GAO Qijun (高啟君)1,2, WANG Yuxin (王宇新)1,2, XU Li (許莉)1,**, WANG Zhitao (王志濤)1,2and WEI Guoqiang (衛(wèi)國強(qiáng))1,2

1School of Chemical Engineering and Technology, Tianjin University, Tianjin 300072, China2State Key Laboratory of Chemical Engineering, Tianjin 300072, China

sulfonated poly(ether ether ketone), sulfonated phenolphthalein poly(ether sulfone), blend membrane, direct methanol fuel cell

1 INTRODUCTION

Direct methanol fuel cells (DMFCs) have attracted considerable attention as electrical power sources, especially for portable or mobile power, owing to their high efficiency, low emissions, and easy fuel carriage [1]. Development and research on the cells have been an active area since the 1990s [2, 3]. DMFC technology has made significant progress, but two obstacles need to be surmounted before commercialization [4, 5]. First, the anode catalyst is inactive and unstable, causing a high overpotential loss of the anode.
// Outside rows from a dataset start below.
(* ===== verification/CString.v ===== *)
(** * kernel/lib/string: memory blocks and C strings

    [memset], [memcpy], [memcmp], [strlen], [strmatch] and [strcpy] on the byte
    memory, with their specifications. *)
From S2P Require Import Prelude CInt Mem.

(** ** The functions *)
Section defs.
Context {S : Type} {MS : MemState S}.

(** A loop over a string visits a fresh mapped byte each time round, so the
    number of mapped bytes bounds it. *)
Definition mem_fuel : M S nat := gets (λ s, Datatypes.S (size (st_mem s))).

Definition memset (ptr val size : Z) : M S Z :=
  for_up 0 size (λ i, wr8 (ptr + i) val) ;;
  mret ptr.

Definition memcpy (dst src n : Z) : M S Z :=
  if (dst =? NULL) && (src =? NULL) then mret NULL
  else
    for_up 0 n (λ i, c ← rd8 (src + i); wr8 (dst + i) c) ;;
    mret dst.

Definition memcmp (a b size : Z) : M S Z :=
  loop (Datatypes.S (Z.to_nat size)) (λ size,
    if size =? 0 then mret (inr 0)
    else
      x ← rd8 (a + (size - 1));
      y ← rd8 (b + (size - 1));
      if negb (x =? y) then mret (inr 1) else mret (inl (size - 1))) size.

Definition strlen (str max : Z) : M S Z :=
  loop (Datatypes.S (Z.to_nat max)) (λ '(i, max),
    c ← rd8 (str + i);
    if c =? 0 then mret (inr i)
    else if max =? 0 then mret (inr i)
    else mret (inl (i + 1, max - 1))) (0, max).

Definition strmatch (a b : Z) : M S Z :=
  fuel ← mem_fuel;
  loop fuel (λ i,
    x ← rd8 (a + i);
    if x =? 0 then mret (inr i)
    else
      y ← rd8 (b + i);
      if x =? y then mret (inl (i + 1)) else mret (inr i)) 0.

Definition strcpy (dst src : Z) : M S Z :=
  fuel ← mem_fuel;
  loop fuel (λ i,
    c ← rd8 (src + i);
    wr8 (dst + i) c ;;
    c' ← rd8 (src + (i + 1));
    if negb (c' =? 0) then mret (inl (i + 1)) else mret (inr dst)) 0.
End defs.

(** ** Bytes and strings in memory *)
Definition bytes_at (m : mem) (a : Z) (bs : list Z) : Prop :=
  ∀ i b, bs !! i = Some b → load_le 1 m (a + Z.of_nat i) = Some b.

(** The NUL-terminated string [bs] at [a]. *)
Definition cstr (m : mem) (a : Z) (bs : list Z) : Prop :=
  bytes_at m a (bs ++ [0]) ∧ Forall (λ b, b ≠ 0) bs.

(** Longest common prefix. *)
Fixpoint common_prefix (xs ys : list Z) : nat :=
  match xs, ys with
  | x :: xs', y :: ys' => if x =? y then Datatypes.S (common_prefix xs' ys') else O
  | _, _ => O
  end.

(** ** Lemmas *)
Lemma nodup_mapped_size (m : mem) (l : list Z) :
  NoDup l → (∀ x, x ∈ l → is_Some (m !! x)) → (length l ≤ size m)%nat.
Proof.
  intros Hnd Hm. rewrite <- (size_list_to_set (C := gset Z)) by done.
  rewrite <- size_dom. apply subseteq_size. intros x Hx%elem_of_list_to_set.
  by apply elem_of_dom, Hm.
Qed.

Lemma mapped_size m a n : mapped m a n → n ≤ Z.of_nat (size m).
Proof.
  intros Hm. destruct (decide (n ≤ 0)); [lia|].
  pose proof (nodup_mapped_size m (seqZ a n) (NoDup_seqZ a n)) as Hle.
  rewrite length_seqZ in Hle. cut (Z.to_nat n ≤ size m)%nat; [lia|].
  apply Hle. intros x Hx%elem_of_seqZ. apply Hm. lia.
Qed.

Lemma bytes_at_mapped m a bs : bytes_at m a bs → mapped m a (Z.of_nat (length bs)).
Proof.
  intros Hb i Hi. destruct (lookup_lt_is_Some_2 bs (Z.to_nat (i - a))) as [b Hb']; [lia|].
  apply Hb, load_le_mapped in Hb'. apply Hb'. lia.
Qed.

Lemma cstr_nz m a bs i b : cstr m a bs → bs !! i = Some b → b ≠ 0.
Proof. intros [_ Hnz] Hi. rewrite Forall_lookup in Hnz. eauto. Qed.

Lemma cstr_char m a bs i b :
  cstr m a bs → bs !! i = Some b → load_le 1 m (a + Z.of_nat i) = Some b.
Proof. intros [Hb _] Hi. apply Hb. by apply lookup_app_l_Some. Qed.

Lemma cstr_end m a bs : cstr m a bs → load_le 1 m (a + Z.of_nat (length bs)) = Some 0.
Proof. intros [Hb _]. apply Hb. by rewrite lookup_app_r, Nat.sub_diag by lia. Qed.

Section specs.
Context {S : Type} {MS : MemState S}.
Implicit Types s : S.

(** [memset] fills exactly the block. *)
Lemma wp_memset ptr val size s (Q : Z → S → Prop) :
  0 ≤ size →
  mapped (st_mem s) ptr size →
  (∀ m', only_in ptr (ptr + size) (st_mem s) m' →
     (∀ i, ptr ≤ i < ptr + size → m' !! i = Some (val mod 256)) →
     Q ptr (st_put m' s)) →
  wp (memset ptr val size) s Q.
Proof.
  intros Hsz Hm HQ. unfold memset. wp_steps.
  eapply (wp_for_up (λ i s', ∃ m', s' = st_put m' s ∧ only_in ptr (ptr + size) (st_mem s) m'
            ∧ ∀ j, ptr ≤ j < ptr + i → m' !! j = Some (val mod 256))).
  - lia.
  - exists (st_mem s). rewrite st_put_mem. split_and!; [done|apply only_in_refl|lia].
  - intros i _ Hi (m' & -> & Hout & Hset).
    assert (mapped m' (ptr + i) 1) as Hm'.
    { eapply only_in_mapped; [done|]. eapply mapped_sub; [done|lia|lia]. }
    apply wp_store; rewrite st_mem_put; [by apply load_le_is_Some|].
    rewrite st_put_put. eexists. split_and!; [done|..].
    + etrans; [done|]. eapply only_in_weaken; [apply only_in_write_le|lia|lia]. done.
    + intros j Hj. destruct (decide (j = ptr + i)) as [->|Hne].
      * change (write_le 1 m' (ptr + i) val) with (<[ptr + i := val mod 256]> m').
        apply lookup_insert_eq.
      * rewrite write_le_lookup_out by lia. apply Hset. lia.
  - intros _ (m' & -> & Hout & Hset). apply wp_ret, HQ; auto.
Qed.

(** [memcpy] of a block that does not overlap its destination. *)
Lemma wp_memcpy dst src n s (Q : Z → S → Prop) :
  0 ≤ n → mapped (st_mem s) dst n → mapped (st_mem s) src n → dst + n ≤ src ∨ src + n ≤ dst → dst ≠ NULL →
  (∀ m', only_in dst (dst + n) (st_mem s) m' →
     (∀ i, 0 ≤ i < n → load_le 1 m' (dst + i) = load_le 1 (st_mem s) (src + i)) →
     Q dst (st_put m' s)) →
  wp (memcpy dst src n) s Q.
Proof.
  intros Hn Hd Hs Hdis Hnz HQ. unfold memcpy. rewrite (proj2 (Z.eqb_neq _ _) Hnz). cbn [andb]. wp_steps.
  eapply (wp_for_up (λ i s', ∃ m', s' = st_put m' s ∧ only_in dst (dst + n) (st_mem s) m'
            ∧ ∀ j, 0 ≤ j < i → load_le 1 m' (dst + j) = load_le 1 (st_mem s) (src + j))).
  - lia.
  - exists (st_mem s). rewrite st_put_mem. split_and!; [done|apply only_in_refl|lia].
  - intros i _ Hi (m' & -> & Hout & Hset).
    assert (is_Some (load_le 1 (st_mem s) (src + i))) as [c Hc].
    { apply load_le_is_Some. eapply mapped_sub; [exact Hs|lia|lia]. }
    assert (mapped m' (dst + i) 1) as Hm'.
    { eapply only_in_mapped; [done|]. eapply mapped_sub; [exact Hd|lia|lia]. }
    wp_step. apply (wp_load _ _ c).
    { rewrite st_mem_put, <- Hc. eapply only_in_load; [exact Hout|change (Z.of_nat 1) with 1; lia]. }
    apply wp_store; rewrite st_mem_put; [by apply load_le_is_Some|].
    rewrite st_put_put. eexists. split_and!; [done|..].
    + etrans; [done|]. eapply only_in_weaken; [apply only_in_write_le|lia|lia]. done.
    + intros j Hj. destruct (decide (j = i)) as [->|Hne].
      * rewrite load_write_same, Z.mod_small; [done|]. by eapply load_le_range.
      * rewrite load_write_ne by (change (Z.of_nat 1) with 1; lia). apply Hset. lia.
  - intros _ (m' & -> & Hout & Hset). apply wp_ret, HQ; auto.
Qed.

(** [memcmp] decides equality of two blocks. *)
Lemma wp_memcmp a b xs ys s (Q : Z → S → Prop) :
  length xs = length ys →
  bytes_at (st_mem s) a xs → bytes_at (st_mem s) b ys →
  Q (if decide (xs = ys) then 0 else 1) s →
  wp (memcmp a b (Z.of_nat (length xs))) s Q.
Proof.
  intros Hlen Hxs Hys HQ. unfold memcmp.
  eapply (wp_loop (λ n s', s' = s ∧ 0 ≤ n ≤ Z.of_nat (length xs)
            ∧ drop (Z.to_nat n) xs = drop (Z.to_nat n) ys) (λ n _, Z.to_nat n)).
  - split_and!; [done|lia|lia|]. rewrite !drop_ge by lia. done.
  - lia.
  - intros n ? (-> & Hn & Heq). case_if; bool_facts.
    { apply wp_ret. subst n. by rewrite decide_True in HQ by exact Heq. }
    destruct (lookup_lt_is_Some_2 xs (Z.to_nat (n - 1))) as [x Hx]; [lia|].
    destruct (lookup_lt_is_Some_2 ys (Z.to_nat (n - 1))) as [y Hy]; [lia|].
    wp_step. eapply wp_load.
    { rewrite <- (Hxs _ _ Hx). f_equal. lia. }
    wp_step. eapply wp_load.
    { rewrite <- (Hys _ _ Hy). f_equal. lia. }
    case_if; bool_facts; apply wp_ret.
    + rewrite decide_False in HQ; [done|]. naive_solver.
    + split; [|lia]. split_and!; [done|lia|lia|].
      replace (Z.to_nat n) with (Datatypes.S (Z.to_nat (n - 1))) in Heq by lia.
      rewrite (drop_S _ _ _ Hx), (drop_S _ _ _ Hy). congruence.
Qed.

(** [strlen] counts the characters, at most [max]. *)
Lemma wp_strlen a bs max s (Q : Z → S → Prop) :
  0 ≤ max → cstr (st_mem s) a bs →
  Q (Z.min (Z.of_nat (length bs)) max) s →
  wp (strlen a max) s Q.
Proof.
  intros Hmax Hs HQ. unfold strlen.
  eapply (wp_loop (λ '(i, k) s', s' = s ∧ 0 ≤ i ≤ Z.of_nat (length bs) ∧ 0 ≤ k ∧ i + k = max)
            (λ '(i, k) _, Z.to_nat k)).
  - split_and!; [done|lia..].
  - simpl. lia.
  - intros [i k] ? (-> & Hi & Hk & Hik).
    destruct (decide (i = Z.of_nat (length bs))) as [->|Hne].
    { wp_step. eapply wp_load; [by apply cstr_end|]. simpl. apply wp_ret.
      by replace (Z.min _ _) with (Z.of_nat (length bs)) in HQ by lia. }
    destruct (lookup_lt_is_Some_2 bs (Z.to_nat i)) as [c Hc]; [lia|].
    wp_step. eapply wp_load.
    { rewrite <- (cstr_char _ _ _ _ _ Hs Hc). f_equal. lia. }
    pose proof (cstr_nz _ _ _ _ _ Hs Hc).
    case_if; bool_facts; [lia|]. case_if; bool_facts; apply wp_ret.
    + by replace (Z.min _ _) with i in HQ by lia.
    + split_and!; [done|lia..].
Qed.

Lemma common_prefix_spec xs ys (n := common_prefix xs ys) :
  (n ≤ length xs)%nat ∧ (n ≤ length ys)%nat ∧ take n xs = take n ys ∧
  ∀ x, xs !! n = Some x → ys !! n ≠ Some x.
Proof.
  subst n. revert ys. induction xs as [|x xs IH]; intros [|y ys]; simpl; try naive_solver lia.
  case_if; bool_facts; [|simpl; split_and!; [lia|lia|done|naive_solver]].
  destruct (IH ys) as (? & ? & Heq & ?). simpl. subst. rewrite Heq. split_and!; [lia|lia|done|done].
Qed.

(** [strmatch] returns the length of the longest common prefix. *)
Lemma wp_strmatch a b xs ys s (Q : Z → S → Prop) :
  cstr (st_mem s) a xs → cstr (st_mem s) b ys →
  Q (Z.of_nat (common_prefix xs ys)) s →
  wp (strmatch a b) s Q.
Proof.
  intros Ha Hb HQ. unfold strmatch. wp_step. apply wp_gets.
  pose proof (mapped_size _ _ _ (bytes_at_mapped _ _ _ (proj1 Ha))) as Hsz.
  rewrite length_app in Hsz. simpl in Hsz.
  destruct (common_prefix_spec xs ys) as (Hlx & Hly & Htake & Hdiff).
  set (n := common_prefix xs ys) in *.
  eapply (wp_loop (λ i s', s' = s ∧ 0 ≤ i ≤ Z.of_nat n) (λ i _, Z.to_nat (Z.of_nat n - i))).
  - split_and!; [done|lia..].
  - lia.
  - intros i ? (-> & Hi).
    destruct (decide (i = Z.of_nat (length xs))) as [->|Hne].
    { wp_step. eapply wp_load; [by apply cstr_end|]. simpl. apply wp_ret.
      by replace (length xs) with n by lia. }
    destruct (lookup_lt_is_Some_2 xs (Z.to_nat i)) as [x Hx]; [lia|].
    wp_step. eapply wp_load.
    { rewrite <- (cstr_char _ _ _ _ _ Ha Hx). f_equal. lia. }
    pose proof (cstr_nz _ _ _ _ _ Ha Hx).
    case_if; bool_facts; [lia|].
    assert (∃ y, load_le 1 (st_mem s) (b + i) = Some y ∧
              (if decide (i < Z.of_nat n) then x = y else x ≠ y)) as (y & Hy & Hxy).
    { destruct (decide (i = Z.of_nat (length ys))) as [->|Hney].
      { exists 0. split; [by apply cstr_end|]. rewrite decide_False by lia. done. }
      destruct (lookup_lt_is_Some_2 ys (Z.to_nat i)) as [y Hy]; [lia|]. exists y. split.
      { rewrite <- (cstr_char _ _ _ _ _ Hb Hy). f_equal. lia. }
      case_decide as Hlt.
      - assert (take n xs !! Z.to_nat i = Some x) as Hx' by (by rewrite lookup_take_lt by lia).
        rewrite Htake, lookup_take_lt in Hx' by lia. congruence.
      - replace (Z.to_nat i) with n in Hx, Hy by lia. intros ->. by apply (Hdiff y). }
    wp_step. eapply wp_load; [done|].
    case_decide; case_if; bool_facts; apply wp_ret; try lia.
    + split_and!; [done|lia..].
    + by replace i with (Z.of_nat n) by lia.
Qed.

(** [strcpy] copies the bytes before the first NUL, looking for it from the second
    byte on: the NUL itself is not copied, and a first byte that is 0 is. *)
Lemma wp_strcpy dst src b bs s (Q : Z → S → Prop) (n := Z.of_nat (length (b :: bs))) :
  bytes_at (st_mem s) src (b :: bs ++ [0]) → Forall (λ c, c ≠ 0) bs →
  mapped (st_mem s) dst n → dst + n ≤ src ∨ src + n + 1 ≤ dst →
  (∀ m', only_in dst (dst + n) (st_mem s) m' → bytes_at m' dst (b :: bs) → Q dst (st_put m' s)) →
  wp (strcpy dst src) s Q.
Proof.
  intros Hsrc Hnz Hdst Hdis HQ. unfold strcpy. wp_step. apply wp_gets.
  pose proof (mapped_size _ _ _ (bytes_at_mapped _ _ _ Hsrc)) as Hsz.
  simpl in Hsz. rewrite length_app in Hsz. simpl in Hsz.
  assert (n = 1 + Z.of_nat (length bs)) as Hn by (unfold n; simpl; lia). clearbody n.
  set (done_to i m' := ∀ j c, (b :: bs) !! j = Some c → Z.of_nat j < i → load_le 1 m' (dst + Z.of_nat j) = Some c).
  eapply (wp_loop (λ i s', 0 ≤ i < n ∧ ∃ m', s' = st_put m' s ∧ only_in dst (dst + n) (st_mem s) m' ∧ done_to i m')
            (λ i _, Z.to_nat (n - i))).
  - split; [lia|]. exists (st_mem s). rewrite st_put_mem. split_and!; [done|apply only_in_refl|]. intros j c _ ?. lia.
  - lia.
  - intros i _ (Hi & m' & -> & Hout & Hdone).
    assert (∀ k c, (b :: bs ++ [0]) !! Z.to_nat k = Some c → 0 ≤ k ≤ n →
      ∀ m1, only_in dst (dst + n) (st_mem s) m1 → load_le 1 m1 (src + k) = Some c) as Hld.
    { intros k c Hk Hkn m1 Hm1. rewrite <- (Hsrc _ _ Hk), Z2Nat.id by lia.
      eapply only_in_load; [exact Hm1|change (Z.of_nat 1) with 1; lia]. }
    destruct (lookup_lt_is_Some_2 (b :: bs) (Z.to_nat i)) as [c Hc]; [simpl; lia|].
    wp_step. eapply wp_load.
    { rewrite st_mem_put. apply (Hld i c); [|lia|done]. rewrite app_comm_cons. by apply lookup_app_l_Some. }
    assert (mapped m' (dst + i) 1) as Hm'.
    { eapply only_in_mapped; [done|]. eapply mapped_sub; [exact Hdst|lia|lia]. }
    wp_step. apply wp_store; rewrite st_mem_put; [by apply load_le_is_Some|]. rewrite st_put_put.
    set (m1 := write_le 1 m' (dst + i) c).
    assert (only_in dst (dst + n) (st_mem s) m1) as Hout1.
    { etrans; [exact Hout|]. eapply only_in_weaken; [by apply only_in_write_le|lia|lia]. }
    assert (done_to (i + 1) m1) as Hdone1.
    { intros j c' Hj Hlt. destruct (decide (Z.of_nat j = i)) as [<-|Hne].
      - rewrite Nat2Z.id in Hc. rewrite Hc in Hj. injection Hj as <-. unfold m1. rewrite load_write_same, Z.mod_small; [done|].
        eapply load_le_range, (Hsrc j). rewrite app_comm_cons. by apply lookup_app_l_Some.
      - unfold m1. rewrite load_write_ne by (change (Z.of_nat 1) with 1; lia). apply Hdone; [done|lia]. }
    destruct (lookup_lt_is_Some_2 (b :: bs ++ [0]) (Z.to_nat (i + 1))) as [d Hd]; [simpl; rewrite length_app; simpl; lia|].
    wp_step. eapply wp_load; [rewrite st_mem_put; apply (Hld (i + 1) d); [done|lia|done]|].
    replace (Z.to_nat (i + 1)) with (Datatypes.S (Z.to_nat i)) in Hd by lia. simpl in Hd.
    case_if; bool_facts; apply wp_ret.
    + assert (i + 1 < n).
      { destruct (decide (i + 1 < n)) as [|Hge]; [done|]. rewrite list_lookup_middle in Hd by lia. congruence. }
      split; [|lia]. split; [lia|]. by exists m1.
    + apply HQ; [done|]. intros j c' Hj. apply Hdone1; [done|]. pose proof (lookup_lt_Some _ _ _ Hj) as Hjl. simpl in Hjl.
      assert (Z.of_nat (length bs) ≤ i) as Hle; [|lia].
      destruct (decide (Z.of_nat (length bs) ≤ i)) as [|Hlt]; [done|]. exfalso.
      rewrite lookup_app_l in Hd by lia. rewrite Forall_lookup in Hnz. by apply (Hnz _ _ Hd).
Qed.
End specs.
Second, severe methanol crossover from anode to cathode in the commercially available perfluorosulfonic acid (PFSA) proton-exchange membranes (PEM) (.., Nafion?) reduces fuel efficiency and increases the mixed electrode potential of the cathode, resulting in low cell performance [4, 5]. Moreover, the production of the commercially available PFSA polymer membranes is costly. Therefore, it is urgent to develop PEM with improved properties, including high proton conductivity, low methanol permeability, and low cost.

Much effort has been made in recent years to develop alternative fluorine-free polymer membranes[6-12] and to modify PFSA polymer membranes [13-15]. It is widely recognized that sulfonated poly(ether ether ketone) (SPEEK) polymers are promising materials for membranes in DMFCs [6]. SPEEK polymers, in theory, have higher ion-exchange capacity (IEC) than PFSA polymers, which may compensate for the demerit of weaker acidity of their own sulfonic groups (SO3H). SPEEK membranes also exhibit lower methanol crossover and are less costly to produce than PFSA membranes [7]. The demand for high proton conductivity calls for SPEEK membranes to have a high degree of sulfonation (DS) and to function at high temperatures. However, highly sulfonated SPEEK membranes tend to swell excessively or even dissolve at high temperatures. Several attempts have been made to overcome the excessive swelling while maintaining high proton conductivity, for example, by synthesizing SPEEK with various ratios of hydrophobic block to hydrophilic block [16], by introducing cross-links between some of the sulfonic groups in the SPEEK membrane [17], and by adding inorganic particles (.., ZrO2) into the SPEEK matrix [18].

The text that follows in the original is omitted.